Lorsque je tourne la tête, Xavier a déjà disparu. Je me lève et m'élance dans le couloir. Presque tous mes camarades sont là, même si le début de l'année se fait sentir. Des gens isolés, tous sur leurs téléphones sillonnent le couloir, mis à part un petit groupe de quatre, qui sans nul doute possible, se connaissait avant d'arriver ici. Une fille noire, seule étonnamment grande et brune est une exception, elle se contente de fixer le sol en face d'elle.

Ne voyant pas Xavier, je décide de m'approcher de ladite fille, qui, si mes souvenirs sont exacts, s'appelle Anaïs.

-Salut ! Je m'exclame, et elle semble se ranimer, car ses yeux s'allument. Je m'appelle Aliz.

Elle me sourit et me confirme son prénom. Pour quelqu'un qui n'écoutait pas, je trouve que ma mémoire est excellente.

-Je suis toute seule, et toi aussi, alors je me suis dis que ça pourrait être sympa de venir te parler.

Elle est habillée avec une robe blanche, toute simple, et ses paupières sont lourdement maquillées de couleurs vives. Cette fille respire la joie de vivre. Une sourire solaire illumine son visage:

-Tu as bien fait ! Je suis ravie de te connaître. Tu as dis que tu avais déménagé. C'est pas trop dur ?

Je ris:

-Pour l'instant non, tout va bien. Une moue gênée doit apparaître sur mon visage. Je suis désolée, je ne t'ai absolument pas écouté lorsque nous étions en classe, tu veux bien te présenter de nouveau ?

-Ouuuhh, je suis vexée. Non, plus sérieusement, il faudrait apprendre au prof que les élèves se désintéressent vite, parce que je suis quasi sûre que la moitié de la classe est dans ton cas.

Surprise par ces paroles, je ne réagis pas, et elle poursuit:

-Je suis végétarienne. Pas parce que j'ai des convictions ou quoi, simplement parce que je n'ai jamais aimé la viande. Je suis fan de tout ce qui est série d'hôpital et j'ai une phobie des scarabées.  Et toi, qu'as-tu dis ?

Xavier se matérialise au bout du couloir, et après avoir répondu à Anaïs, je prends congé avant de foncer sur lui.

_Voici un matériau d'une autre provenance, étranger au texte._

Lemma join_split (sep : ascii) (s : string) :
  Py.join sep (Py.split sep s) = s.
Proof.
  induction s as [|c s IH]; simpl; [reflexivity|].
  pose proof (split_not_nil sep s) as Hne.
  destruct (Ascii.eqb c sep) eqn:E.
  - apply Ascii.eqb_eq in E as ->.
    destruct (Py.split sep s) as [|h t]; [congruence|].
    change (Py.join sep (EmptyString :: h :: t))
      with (String sep (Py.join sep (h :: t))).
    rewrite IH. reflexivity.
  - destruct (Py.split sep s) as [|h [|h' t]]; [congruence | |].
    + simpl in *. rewrite IH. reflexivity.
    + change (Py.join sep (String c h :: h' :: t))
        with (String c (Py.join sep (h :: h' :: t))).
      rewrite IH. reflexivity.
Qed.

(** A line without the separator splits into one piece, a line with it
    into two or more. *)
Lemma split_second (sep : ascii) (s : string) :
  Py.split sep s !! 1%nat = None <-> Py.contains sep s = false.
Proof.
  split.
  - induction s as [|c s IH]; simpl; [reflexivity|].
    destruct (Ascii.eqb c sep) eqn:E.
    + pose proof (split_not_nil sep s).
      destruct (Py.split sep s); [congruence|discriminate].
    + pose proof (split_not_nil sep s).
      destruct (Py.split sep s) as [|h t] eqn:Es; [congruence|].
      simpl. intros Ht. apply IH. exact Ht.
  - intros H. rewrite (split_without _ _ H). reflexivity.
Qed.

(** Removing the occurrences of [old] removes no character that [old]
    does not contain. *)
Lemma replace_from_contains (c o : ascii) (old' : string) :
  Py.contains c (String o old') = false ->
  forall (s : string) (k : nat),
    Py.contains c (String.substring 0 k s) = false ->
    Py.contains c (Py.replace_from (String o old') EmptyString k s)
    = Py.contains c s.
Proof.
  intros Hold. induction s as [|a s IH]; intros k Hk; [reflexivity|].
  destruct k as [|k].
  - cbn [Py.replace_from].
    destruct (String.prefix (String o old') (String a s)) eqn:Hp.
    + rewrite append_nil. simpl in Hp.
      destruct (ascii_dec o a) as [->|]; [|discriminate].
      apply String.prefix_correct in Hp.
      simpl in Hold. apply orb_false_iff in Hold as [Ha Hold'].
      simpl. rewrite Ha. simpl. apply IH. rewrite Hp. exact Hold'.
    + simpl. f_equal. apply IH. destruct s; reflexivity.
  - simpl in Hk. apply orb_false_iff in Hk as [Ha Hk].
    simpl. rewrite Ha. simpl. apply IH, Hk.
Qed.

Ne lui laissant pas le choix, je saisis sa manche et l'entraîne à ma suite au bout du couloir.

-Pourquoi tu me fixes ? Demandé-je de but en blanc.

Il hausse les épaules, toujours avec ce même air narquois, et je me rends compte à ce moment là qu'il est bien plus grand que moi.

-Alors ? Le pressé-je.

-Je trouvais ça amusant. Avoue que le cours est passé plus vite lorsque tu étais en face de moi.

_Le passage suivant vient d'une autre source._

Lemma login_reveals_status_only_witness :
  Some "failed to decode salt"%string = Some "failed to decode salt"%string
  /\ written (w (fault_ctx "a")) = written (w (fault_ctx "b"))
  /\ log (fault_ctx "a") = log (fault_ctx "b").
Proof.
  apply (login_reveals_status_only double render sign
           (login_request "a") (login_request "b") "a" "b" corrupt_state).
  - exact double_marshals.
  - exact double_signs.
  - exact (double_submits "a").
  - exact (double_submits "b").
  - lazy; reflexivity.
  - lazy; reflexivity.
  - lazy; reflexivity.
  - lazy; reflexivity.
Defined.

Section LoginEdges.

Variable helpers : net.Helpers.
Variable encode : reqres.AdminLoginResponse -> bytes.
Variable jwt : string -> string.

(** X4. When the stored password hash decodes to a byte sequence that is
    not 32 bytes long, the login answers [401] to every password: the
    candidate always has 32 bytes and the comparison fails on the
    length. *)
Theorem login_rejects_wrong_length_hash
  (r : Request) (password : string) (s : state.t) (salt stored : bytes) :
  marshals helpers encode -> signs helpers jwt ->
  submits helpers r password ->
  hex.DecodeString (state.Salt (state.AdminCredentials s)) = (salt, None) ->
  hex.DecodeString (state.PasswordHash (state.AdminCredentials s))
  = (stored, None) ->
  List.length stored <> 32%nat ->
  answered (routeAdminLogin helpers r (start s))
           (Some "invalid password"%string) StatusUnauthorized
           (encode UnauthorizedResponse) s.
Proof.
  intros Hmarshal Hsign Hsub Hsalt Hhash Hlen.
  pose proof (routeAdminLogin_Login helpers encode jwt Hmarshal Hsign
                r password s Hsub) as Hrun.
  unfold Login in Hrun. rewrite Hsalt, Hhash in Hrun.
  assert (Hne : candidate password salt <> stored).
  { intros Heq. apply Hlen. rewrite <- Heq. apply candidate_length. }
  apply hmac_Equal_false in Hne. rewrite Hne in Hrun. exact Hrun.
Qed.
(** A normal return, taken apart: both loops ran to their end (the second
    one over an empty range when line 155 returns). *)
Lemma get_annotations_Ok r :
  get_annotations parallel_type handled_args args passed_kwargs = Ok r →
  ∃ ut0 ut,
    run_policy_loop fresh = Ok ut0 ∧ run_value_loop ut0 = Ok ut
    ∧ r = return_types ut
    ∧ (pp ≤ length param_list)%nat
    ∧ ((pp < length param_list)%nat → counts_match).
Proof.
  rewrite get_annotations_unfold.
  destruct (run_policy_loop fresh) as [ut0|] eqn:Hloop; simpl; [|done].
  pose proof (policy_loop_in_range _ _ Hloop) as Hle.
  destruct (Nat.eqb_spec (length param_list) pp) as [Heq|Hne].
  - intros [= <-]. exists ut0, ut0. repeat split; [|done|lia].
    unfold value_loop. by rewrite Heq, Nat.sub_diag.
  - destruct (Z.eqb_spec (Z.of_nat (length param_list) - Z.of_nat pp)
                (Z.of_nat (length args_list) - value_idx handled_args))
      as [Hcount|]; [|done].
    destruct (run_value_loop ut0) as [ut|] eqn:Hvalues; simpl; [|done].
    intros [= <-]. by exists ut0, ut.
Qed.

(** *** Only unannotated parameters are recorded *)

Lemma well_recorded_fresh :
  well_recorded (workunit handled_args) param_list fresh.
Proof.
  split; [done|]. split; [apply dom_empty_L|].
  intros k Hk. by apply not_elem_of_empty in Hk.
Qed.

Lemma well_recorded_step w i (ut ut' : UpdatedTypes) :
  step_at param_list i ut ut' →
  well_recorded w param_list ut → well_recorded w param_list ut'.
Proof.
  intros (p & Hp & Hstep) (Hw & Hdom & Hnames).
  destruct (param_annotation p) eqn:Hann; [by subst|].
  split; [by rewrite (writes_workunit _ _ _ Hstep)|].
  split; [by eapply writes_dom|].
  intros k Hk. destruct (writes_keys_from _ _ _ _ Hstep Hk) as [Hold| ->].
  - auto.
  - exists p. split; [|done]. by eapply list_elem_of_lookup_2.
Qed.

Lemma loops_well_recorded ut0 ut :
  run_policy_loop fresh = Ok ut0 → run_value_loop ut0 = Ok ut →
  well_recorded (workunit handled_args) param_list ut.
Proof.
  intros Hpolicy Hvalues.
  eapply (for_each_invariant (well_recorded _ param_list));
    [| |exact Hvalues].
  { intros i s s' _ Hs Hbody%value_body_step.
    by eapply well_recorded_step. }
  eapply (for_each_invariant (well_recorded _ param_list));
    [|apply well_recorded_fresh|exact Hpolicy].
  intros i s s' _ Hs Hbody%policy_body_Ok.
  by eapply well_recorded_step.
Qed.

Je fronce les sourcils, sceptique devant ce mec qui m'a l'air plutôt dérangé.

-Je trouve que c'est un bon moyen de créer des amitiés. La personne se rend compte que je la fixe, et si elle est comme toi, elle vient me demander des comptes. Et puis, il faut se l'avouer, c'est carrément marrant quand vous vous énervez.

-Tu fais ça souvent ?

Il ricane, pas le moins du monde gêné, puis me détaille de bas en haut comme un prédateur devant une petite souris. C'est comme s'il m'analysait pour mieux me croquer derrière.

-Dès que j'ai envie de m'amuser.

-Eh bien arrête. Avec moi du moins. Tu peux te trouver une autre cyble, fais ce que tu veux, mais moi, ça me saoule.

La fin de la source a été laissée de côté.